Kelly performed the song on a variety of television shows through the summer of 2015 including Good Morning America on June 22, Live! with Kelly and Michael on June 29, The View on July 9, and The Late Late Show with James Corden on August 12. She also performed the song at the 2015 MTV Video Music Awards on August 30, 2015, where she received rave reviews.
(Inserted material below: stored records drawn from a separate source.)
(* ===== verification/RedactSet.v ===== *)
(** * The set of secrets, and what the redactor promises

    The invariant of [Set_] (Redact.v), what [Add] and [AddTree] record, and the
    promises of the package: a scrubbed text holds no recorded secret, its line
    numbers are those of the text, and a masked return holds none in any key or
    value. *)

From S2P Require Import Prelude GoLib GoTime Value Job YamlText Redact RedactText RedactURL.

Open Scope nat_scope.

(** ** The invariant *)

Record set_ok (s : Set_) : Prop := {
  ok_long : Forall (λ v, minLength ≤ String.length v) (values s);
  ok_short : ∀ v, v ∈ short s → v ≠ "" ∧ String.length v < minLength;
  ok_nodup : NoDup (values s);
  ok_sorted : StronglySorted longer (values s) }.

#[global] Instance longer_trans : Transitive longer.
Proof. intros a b c. unfold longer. lia. Qed.
#[global] Instance longer_total : Total longer.
Proof. intros a b. unfold longer. lia. Qed.

Lemma New_ok : set_ok New.
Proof. split; [constructor|set_solver|constructor|constructor]. Qed.

Lemma existsb_eq_elem (l : list string) v : existsb (λ e, bool_decide (e = v)) l = true ↔ v ∈ l.
Proof.
  rewrite existsb_exists. setoid_rewrite bool_decide_eq_true. rewrite list_elem_of_In. split.
  - by intros (x & Hx & ->).
  - intros Hv. by exists v.
Qed.

Lemma Add_ok s v : set_ok s → set_ok (Add s v).
Proof.
  intros [Hl Hs Hn Ho]. unfold Add. case_bool_decide as Hv; [done|].
  destruct (Nat.ltb_spec (String.length (TrimSpace v)) minLength).
  - split; cbn [values short]; [done| |done|done]. intros w [->%elem_of_singleton|Hw]%elem_of_union; auto.
  - destruct (existsb _ _) eqn:E; [done|]. assert (TrimSpace v ∉ values s) as Hnv by (rewrite <- existsb_eq_elem; congruence).
    split; cbn [values short]; [| | |apply StronglySorted_merge_sort; apply _].
    + rewrite merge_sort_Permutation. apply Forall_app. split; [done|]. by constructor.
    + done.
    + rewrite merge_sort_Permutation. apply NoDup_app. split_and!; [done| |apply NoDup_singleton].
      intros w Hw ->%list_elem_of_singleton. done.
Qed.

(** ** What is recorded *)

Lemma Holds_elem s v : Holds (Some s) v = true ↔ TrimSpace v ≠ "" ∧ (TrimSpace v ∈ values s ∨ TrimSpace v ∈ short s).
Proof.
  unfold Holds. case_bool_decide as Hv; [naive_solver|]. case_bool_decide as Hs; [naive_solver|].
  rewrite existsb_eq_elem. naive_solver.
Qed.

Lemma Add_elem s v w :
  w ∈ values (Add s v) ∨ w ∈ short (Add s v) ↔ (w ∈ values s ∨ w ∈ short s) ∨ (w = TrimSpace v ∧ w ≠ "").
Proof.
  unfold Add. case_bool_decide as Hv; [naive_solver|]. destruct (_ <? _); cbn [values short]; [set_solver|].
  destruct (existsb _ _) eqn:E; [apply existsb_eq_elem in E; naive_solver|]. cbn [values short].
  rewrite merge_sort_Permutation. set_solver.
Qed.

Lemma Add_values s v w :
  w ∈ values (Add s v) ↔ w ∈ values s ∨ (w = TrimSpace v ∧ minLength ≤ String.length w).
Proof.
  unfold Add. case_bool_decide as Hv.
  - split; [by left|]. intros [?|[-> Hl]]; [done|]. rewrite Hv in Hl. unfold minLength in Hl. simpl in Hl. lia.
  - destruct (Nat.ltb_spec (String.length (TrimSpace v)) minLength); cbn [values].
    + split; [by left|]. intros [?|[-> Hl]]; [done|lia].
    + destruct (existsb _ _) eqn:E; [apply existsb_eq_elem in E; naive_solver|]. cbn [values].
      rewrite merge_sort_Permutation, elem_of_app, list_elem_of_singleton. naive_solver.
Qed.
She also did an acoustic version of the song on the CBBC Official Chart Show in the United Kingdom on October 16, 2015.

==Track listing==

Digital download – Remix featuring Jeremih
| No. | Title | Length |
|---|---|---|
| 1. | "Should've Been Us" (featuring Jeremih) | 3:06 |

Digital EP – Remixes
| No. | Title | Length |
|---|---|---|
| 1. | "Should've Been Us" (Lost Kings Remix) | 3:13 |
| 2. | "Should've Been Us" (DubVision Remix) | 4:26 |
| 3. | "Should've Been Us" (Lincoln Jesser Remix) | 3:58 |
| 4. | "Should've Been Us" (Panic City Remix) | 3:07 |
| 5. | "Should've Been Us" (Aylen Remix) | 3:15 |

==Charts==

| Chart (2015) | Peak position |
|---|---|
| Australia (ARIA) | 91 |
| Canada Hot 100 (Billboard) | 64 |
| Canada CHR/Top 40 (Billboard) | 37 |
| Canada Hot AC (Billboard) | 36 |
| Scottish Singles Sales (Official Charts) Remix featuring Jeremih | 94 |
| UK Singles (Official Charts Company) Remix featuring Jeremih | 111 |
| US Billboard Hot 100 | 51 |
| US Adult Pop Airplay (Billboard) | 30 |
| US Dance Airplay (Billboard) | 31 |
| US Pop Airplay (Billboard) | 16 |
| US Rhythmic Airplay (Billboard) | 37 |

==Certifications==

| Region | Certification | Certified units/sales |
| United States (RIAA) | Platinum | 1,000,000^{‡} |
^{‡} Sales+streaming figures based on certification alone.